“Parts of cities and villages were destroyed. Unfortunately, some also lost loved ones in the earthquakes. Many families were suddenly left without anything. Those who had previously lived in the safety of their own homes found shelter in halls, campers, or container houses.”
“Many churches in the Archdiocese of Zagreb and the Diocese of Sisak were destroyed or damaged, while the cathedrals in Zagreb and Sisak suffered extensive damage and had to be closed for worship.”
Amid the earthquakes, the coronavirus has stalked Croatia’s four million-strong population, 86% of whom are Catholic. More than 227,000 people have tested positive for COVID-19 and 4,738 have died from the virus as of Jan. 21, according to the Johns Hopkins Coronavirus Resource Center.
“Every day we witness that the pandemic has left severe consequences on every aspect of life, especially among the sick, elderly, and infirm confined to solitude,” the bishops said.
“Families have not been spared, either, some of whom, in addition to the economic instability that has affected everyone, are facing an increase in family problems, including violence. The entire society has been afflicted: educational institutions, social and cultural life, the economy, as well as everything else that defines the life of a community.”

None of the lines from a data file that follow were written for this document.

(** * Business-profile search: username generation, probing, ranking, cache

    A shallow embedding of the two Python programs of the repository

      - [src/python/sherlock_business_search.py]
        (class [SherlockBusinessSearch], module [Cli] below), and
      - [src/netlify/functions/sherlock-search/main.py]
        (the serverless handler, module [Handler] below),

    together with the properties their specification states about them.

    Conventions of the embedding.

    - A Python [str] is a Rocq [string]; a character is read as the code
      point 0..255 it denotes, and [lower], [isalnum], [isspace] follow
      Python on that range.
    - A Python [set] has no specified iteration order (string hashes are
      salted per interpreter process).  Wherever the source iterates over a
      set, the embedding takes the interpreter's choice as an explicit
      argument [order], a function from the sequence of additions that
      built the set to the sequence in which it is iterated, constrained
      by [is_set_order]: every element that was added is listed exactly
      once.
    - A Python [dict] iterates in insertion order and is an association
      list.
    - [sorted] and [list.sort] are stable; they are embedded as a stable
      insertion sort. *)

From Stdlib Require Import Bool Arith ZArith QArith Lia List Ascii String.
From Stdlib Require Import DecimalString.
From Stdlib Require Import Permutation Sorted.
Import ListNotations.

Local Open Scope list_scope.
Local Open Scope string_scope.
Local Open Scope nat_scope.

(* ------------------------------------------------------------------ *)
(** ** Python string primitives *)
(* ------------------------------------------------------------------ *)

Module Py.

Definition code (c : ascii) : nat := nat_of_ascii c.

Definition between (lo hi : nat) (c : ascii) : bool :=
  (lo <=? code c) && (code c <=? hi).

Definition is_upper_az (c : ascii) : bool := between 65 90 c.
Definition is_lower_az (c : ascii) : bool := between 97 122 c.
Definition is_digit09 (c : ascii) : bool := between 48 57 c.

(** The character classes of the regular expressions of the source. *)

(** [[a-zA-Z0-9]] *)
Definition re_alnum (c : ascii) : bool :=
  is_lower_az c || is_upper_az c || is_digit09 c.

(** [[a-zA-Z0-9._-]] *)
Definition re_alnum_sep (c : ascii) : bool :=
  re_alnum c || (code c =? 46) || (code c =? 95) || (code c =? 45).

(** [[a-z0-9]], the class the specification names. *)
Definition is_az09 (c : ascii) : bool := is_lower_az c || is_digit09 c.

Definition is_ascii (c : ascii) : bool := code c <? 128.

(** [str.isspace] on one character: TAB..CR, FS..US, space, NEL, NBSP. *)
Definition isspace (c : ascii) : bool :=
  between 9 13 c || between 28 32 c || (code c =? 133) || (code c =? 160).

(** [str.isalnum] on one character: letters, decimal digits and the
    numeric characters of the range. *)
Definition isalnum (c : ascii) : bool :=
  re_alnum c
  || (code c =? 170) || (code c =? 178) || (code c =? 179)
  || (code c =? 181) || (code c =? 185) || (code c =? 186)
  || between 188 190 c
  || between 192 214 c || between 216 246 c || between 248 255 c.

(** [str.lower] on one character: A-Z and the upper-case letters
    192..222 (but for the multiplication sign 215) move up by 32. *)
Definition lower_char (c : ascii) : ascii :=
  if is_upper_az c || (between 192 222 c && negb (code c =? 215))
  then ascii_of_nat (code c + 32)
  else c.

Fixpoint lower (s : string) : string :=
  match s with
  | EmptyString => EmptyString
  | String c r => String (lower_char c) (lower r)
  end.

(** [re.sub('[^CLASS]', '', s)] and [''.join(c for c in s if keep c)]:
    keep the characters of the class, drop the others. *)
Fixpoint keep_chars (keep : ascii -> bool) (s : string) : string :=
  match s with
  | EmptyString => EmptyString
  | String c r =>
      if keep c then String c (keep_chars keep r) else keep_chars keep r
  end.

(** Every character of [s] satisfies [p]. *)
Fixpoint all_chars (p : ascii -> bool) (s : string) : bool :=
  match s with
  | EmptyString => true
  | String c r => p c && all_chars p r
  end.

(** A lower-case ASCII character or an ASCII character that is no
    letter. *)
Definition ascii_not_upper (c : ascii) : bool :=
  is_ascii c && negb (is_upper_az c).

(** A word that can be taken out of a string without minding the
    whitespace around the string. *)
Definition solid (word : string) : Prop :=
  word <> "" /\ all_chars (fun c => negb (isspace c)) word = true.

(** [str.lstrip()], [str.rstrip()], [str.strip()]. *)
Fixpoint lstrip (s : string) : string :=
  match s with
  | EmptyString => EmptyString
  | String c r => if isspace c then lstrip r else s
  end.

Fixpoint rstrip (s : string) : string :=
  match s with
  | EmptyString => EmptyString
  | String c r =>
      match rstrip r with
      | EmptyString => if isspace c then EmptyString else String c EmptyString
      | r' => String c r'
      end
  end.

Definition strip (s : string) : string := rstrip (lstrip s).

(** [s.replace(old, new)] for a non-empty [old]: scan from the left, and at
    each match emit [new] and skip the matched characters ([skip] counts
    the characters of the current match still to be passed over). *)
Fixpoint replace_from (skip : nat) (old new s : string) : string :=
  match s with
  | EmptyString => EmptyString
  | String c r =>
      match skip with
      | S k => replace_from k old new r
      | O =>
          if prefix old s
          then new ++ replace_from (String.length old - 1) old new r
          else String c (replace_from 0 old new r)
      end
  end.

The bishops acknowledged that the coronavirus had also restricted Church life.
“Liturgical and general pastoral life has been greatly limited. For a time, we could not celebrate Mass with the people and even today we do so under restricted conditions,” they said.
“It has not been possible to conduct parish catechesis in the customary manner, celebrate First Communions or Confirmations. There have been limitations on the customary blessing of families and many religious gatherings. A number of our parishes have encountered new pastoral challenges and material difficulties.”
But the bishops stressed that there were also “positive indicators,” including a strengthening of “family spirituality and communal prayer” and the sharing of the Gospel message online.
The bishops noted that the coronavirus vaccine had been “a focus of public attention” in recent weeks. They urged Catholics to consider Pope Francis’ positive assessment of the vaccine, as well as Vatican statements clarifying ethical questions “that protect freedom of conscience and personal responsibility in deciding whether to receive the vaccine.”
Concluding their message, the bishops said: “Dear brothers and sisters, in Sunday Eucharistic celebrations, in daily and persevering prayer, let us continue to find the deepest inspiration and strength for our own confrontation with difficulties and for effective love toward our neighbors.”